Top of Exercise data
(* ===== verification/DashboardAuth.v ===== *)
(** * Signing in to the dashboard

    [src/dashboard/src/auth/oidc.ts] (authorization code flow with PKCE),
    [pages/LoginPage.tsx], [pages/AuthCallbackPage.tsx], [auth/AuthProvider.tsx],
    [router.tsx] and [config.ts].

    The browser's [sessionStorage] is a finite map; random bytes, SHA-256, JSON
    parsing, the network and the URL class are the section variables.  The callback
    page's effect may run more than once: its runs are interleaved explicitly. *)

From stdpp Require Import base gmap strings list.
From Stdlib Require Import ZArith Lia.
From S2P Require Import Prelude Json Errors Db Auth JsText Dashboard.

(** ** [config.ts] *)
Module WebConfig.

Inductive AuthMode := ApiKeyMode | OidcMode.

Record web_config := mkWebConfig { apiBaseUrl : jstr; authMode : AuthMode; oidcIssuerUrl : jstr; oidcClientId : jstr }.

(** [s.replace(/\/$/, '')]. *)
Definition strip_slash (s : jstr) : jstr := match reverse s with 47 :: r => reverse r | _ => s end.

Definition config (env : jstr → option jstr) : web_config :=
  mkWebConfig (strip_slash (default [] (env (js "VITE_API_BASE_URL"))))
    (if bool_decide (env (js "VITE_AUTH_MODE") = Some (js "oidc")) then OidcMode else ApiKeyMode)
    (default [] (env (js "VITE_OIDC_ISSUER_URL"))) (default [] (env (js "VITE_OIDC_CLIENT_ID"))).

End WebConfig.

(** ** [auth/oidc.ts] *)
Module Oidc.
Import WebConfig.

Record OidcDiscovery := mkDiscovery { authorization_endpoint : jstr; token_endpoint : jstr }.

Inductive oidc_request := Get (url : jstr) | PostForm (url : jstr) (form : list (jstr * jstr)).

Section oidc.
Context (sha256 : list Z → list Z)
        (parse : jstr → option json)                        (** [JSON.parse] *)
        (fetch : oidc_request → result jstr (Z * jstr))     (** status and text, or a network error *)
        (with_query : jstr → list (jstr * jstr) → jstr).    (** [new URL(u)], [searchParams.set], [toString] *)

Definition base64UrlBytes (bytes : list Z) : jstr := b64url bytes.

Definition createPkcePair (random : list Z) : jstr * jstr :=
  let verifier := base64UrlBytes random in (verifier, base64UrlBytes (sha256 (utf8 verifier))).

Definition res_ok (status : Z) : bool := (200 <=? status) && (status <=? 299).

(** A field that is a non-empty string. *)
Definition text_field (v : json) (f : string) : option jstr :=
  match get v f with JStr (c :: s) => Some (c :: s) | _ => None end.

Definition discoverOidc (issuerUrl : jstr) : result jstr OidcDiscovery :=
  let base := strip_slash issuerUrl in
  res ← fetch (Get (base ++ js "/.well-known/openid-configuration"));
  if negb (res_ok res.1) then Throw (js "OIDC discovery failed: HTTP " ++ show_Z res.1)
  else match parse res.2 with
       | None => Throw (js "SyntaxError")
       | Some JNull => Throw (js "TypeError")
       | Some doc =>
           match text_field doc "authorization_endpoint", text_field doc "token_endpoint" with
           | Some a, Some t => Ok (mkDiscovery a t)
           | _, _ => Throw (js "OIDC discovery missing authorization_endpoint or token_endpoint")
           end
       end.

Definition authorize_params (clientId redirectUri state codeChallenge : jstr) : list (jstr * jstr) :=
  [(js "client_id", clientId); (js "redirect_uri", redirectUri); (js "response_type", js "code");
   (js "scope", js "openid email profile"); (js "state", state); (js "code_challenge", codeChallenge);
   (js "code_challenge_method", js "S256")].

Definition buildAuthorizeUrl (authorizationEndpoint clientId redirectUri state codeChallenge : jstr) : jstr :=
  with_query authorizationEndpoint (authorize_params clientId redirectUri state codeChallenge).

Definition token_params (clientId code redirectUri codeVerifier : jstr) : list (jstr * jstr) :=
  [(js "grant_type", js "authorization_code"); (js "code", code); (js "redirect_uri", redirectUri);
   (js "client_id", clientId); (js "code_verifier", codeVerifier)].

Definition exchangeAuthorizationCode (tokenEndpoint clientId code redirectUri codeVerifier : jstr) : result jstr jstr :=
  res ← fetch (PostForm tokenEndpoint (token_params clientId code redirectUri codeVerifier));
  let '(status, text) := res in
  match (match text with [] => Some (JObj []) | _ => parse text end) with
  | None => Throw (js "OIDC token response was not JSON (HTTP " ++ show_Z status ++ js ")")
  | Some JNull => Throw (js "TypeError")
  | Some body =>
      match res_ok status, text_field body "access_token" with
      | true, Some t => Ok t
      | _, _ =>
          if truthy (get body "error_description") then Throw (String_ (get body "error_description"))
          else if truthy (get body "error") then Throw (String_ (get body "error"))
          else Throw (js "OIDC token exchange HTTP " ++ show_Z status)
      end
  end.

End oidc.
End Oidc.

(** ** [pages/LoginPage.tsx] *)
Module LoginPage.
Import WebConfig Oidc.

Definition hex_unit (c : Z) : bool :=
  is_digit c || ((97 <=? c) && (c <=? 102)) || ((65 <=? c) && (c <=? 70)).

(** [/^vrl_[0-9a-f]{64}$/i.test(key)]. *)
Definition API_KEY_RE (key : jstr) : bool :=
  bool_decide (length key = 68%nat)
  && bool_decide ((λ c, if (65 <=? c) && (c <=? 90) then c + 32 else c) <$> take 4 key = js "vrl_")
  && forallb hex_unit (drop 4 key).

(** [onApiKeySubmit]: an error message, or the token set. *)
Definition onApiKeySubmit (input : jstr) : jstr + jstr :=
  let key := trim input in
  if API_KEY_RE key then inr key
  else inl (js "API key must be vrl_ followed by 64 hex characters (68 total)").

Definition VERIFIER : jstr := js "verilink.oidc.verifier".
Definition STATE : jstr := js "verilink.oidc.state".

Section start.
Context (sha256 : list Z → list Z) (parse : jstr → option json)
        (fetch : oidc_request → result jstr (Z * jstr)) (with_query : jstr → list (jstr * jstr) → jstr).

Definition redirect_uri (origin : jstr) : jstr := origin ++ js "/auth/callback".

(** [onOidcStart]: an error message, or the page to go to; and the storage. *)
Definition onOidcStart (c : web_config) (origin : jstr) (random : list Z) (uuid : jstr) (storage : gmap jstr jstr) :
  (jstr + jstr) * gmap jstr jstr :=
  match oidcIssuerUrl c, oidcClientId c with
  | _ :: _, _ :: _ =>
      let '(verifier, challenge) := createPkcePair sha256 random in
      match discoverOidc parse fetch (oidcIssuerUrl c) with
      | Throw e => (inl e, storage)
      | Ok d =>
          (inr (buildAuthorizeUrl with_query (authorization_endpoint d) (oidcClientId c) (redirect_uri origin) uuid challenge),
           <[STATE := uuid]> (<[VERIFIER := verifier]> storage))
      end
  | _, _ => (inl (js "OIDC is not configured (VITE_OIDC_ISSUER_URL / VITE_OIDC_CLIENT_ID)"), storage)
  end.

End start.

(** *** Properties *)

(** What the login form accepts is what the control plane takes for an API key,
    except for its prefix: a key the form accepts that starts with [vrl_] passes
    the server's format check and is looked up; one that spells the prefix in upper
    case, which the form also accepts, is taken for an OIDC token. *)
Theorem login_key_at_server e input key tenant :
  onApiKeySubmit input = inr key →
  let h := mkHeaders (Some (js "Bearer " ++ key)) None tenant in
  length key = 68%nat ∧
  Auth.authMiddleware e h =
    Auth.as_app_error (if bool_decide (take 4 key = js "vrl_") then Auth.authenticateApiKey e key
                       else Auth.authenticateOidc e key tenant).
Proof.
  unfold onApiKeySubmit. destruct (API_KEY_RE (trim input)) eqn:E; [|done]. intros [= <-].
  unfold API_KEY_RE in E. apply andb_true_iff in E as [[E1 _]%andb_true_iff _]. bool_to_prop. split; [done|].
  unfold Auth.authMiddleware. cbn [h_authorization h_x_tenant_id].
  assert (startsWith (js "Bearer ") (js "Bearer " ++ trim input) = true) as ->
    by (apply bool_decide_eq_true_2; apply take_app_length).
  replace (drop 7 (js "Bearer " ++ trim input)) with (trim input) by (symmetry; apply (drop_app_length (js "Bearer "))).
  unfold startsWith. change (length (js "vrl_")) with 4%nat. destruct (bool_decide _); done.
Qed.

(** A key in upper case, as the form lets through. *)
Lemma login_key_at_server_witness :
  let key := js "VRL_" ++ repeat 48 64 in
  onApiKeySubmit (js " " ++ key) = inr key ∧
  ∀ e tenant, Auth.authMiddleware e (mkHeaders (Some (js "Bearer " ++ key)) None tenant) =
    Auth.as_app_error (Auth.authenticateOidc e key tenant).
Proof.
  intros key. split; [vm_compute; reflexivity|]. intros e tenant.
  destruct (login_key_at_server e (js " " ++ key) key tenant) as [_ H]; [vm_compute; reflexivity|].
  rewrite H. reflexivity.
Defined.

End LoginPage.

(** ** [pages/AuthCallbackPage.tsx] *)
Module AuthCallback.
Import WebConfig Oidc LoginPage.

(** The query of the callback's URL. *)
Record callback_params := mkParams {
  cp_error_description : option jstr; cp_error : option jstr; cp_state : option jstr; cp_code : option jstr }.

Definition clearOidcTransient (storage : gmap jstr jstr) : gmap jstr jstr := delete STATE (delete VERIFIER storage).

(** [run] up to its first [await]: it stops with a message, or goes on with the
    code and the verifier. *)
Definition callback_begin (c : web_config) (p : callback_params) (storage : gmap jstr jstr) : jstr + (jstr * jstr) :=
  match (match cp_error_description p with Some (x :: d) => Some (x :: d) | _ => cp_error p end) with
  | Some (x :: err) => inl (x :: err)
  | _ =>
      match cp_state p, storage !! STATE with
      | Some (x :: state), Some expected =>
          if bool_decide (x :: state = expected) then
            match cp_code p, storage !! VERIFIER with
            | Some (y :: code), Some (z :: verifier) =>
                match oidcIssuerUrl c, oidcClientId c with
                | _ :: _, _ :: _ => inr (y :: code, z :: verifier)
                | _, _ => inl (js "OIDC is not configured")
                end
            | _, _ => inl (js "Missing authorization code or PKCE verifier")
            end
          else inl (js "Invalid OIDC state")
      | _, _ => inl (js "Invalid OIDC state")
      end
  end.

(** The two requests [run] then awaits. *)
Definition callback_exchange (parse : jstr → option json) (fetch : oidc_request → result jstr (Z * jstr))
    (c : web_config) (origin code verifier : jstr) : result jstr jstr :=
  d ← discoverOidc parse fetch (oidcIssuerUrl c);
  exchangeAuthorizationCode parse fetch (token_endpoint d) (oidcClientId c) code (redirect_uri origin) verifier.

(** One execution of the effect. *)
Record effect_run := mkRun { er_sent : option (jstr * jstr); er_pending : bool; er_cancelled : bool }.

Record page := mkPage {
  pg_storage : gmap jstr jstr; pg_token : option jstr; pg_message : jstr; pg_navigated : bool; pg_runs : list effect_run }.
Bottom of Exercise data
Problem: Above is a listing; print exactly its lines from the one with "unfold startsWith. change" through the one with "intros key. split;", and no other lines.

Problem solution:
  unfold startsWith. change (length (js "vrl_")) with 4%nat. destruct (bool_decide _); done.
Qed.

(** A key in upper case, as the form lets through. *)
Lemma login_key_at_server_witness :
  let key := js "VRL_" ++ repeat 48 64 in
  onApiKeySubmit (js " " ++ key) = inr key ∧
  ∀ e tenant, Auth.authMiddleware e (mkHeaders (Some (js "Bearer " ++ key)) None tenant) =
    Auth.as_app_error (Auth.authenticateOidc e key tenant).
Proof.
  intros key. split; [vm_compute; reflexivity|]. intros e tenant.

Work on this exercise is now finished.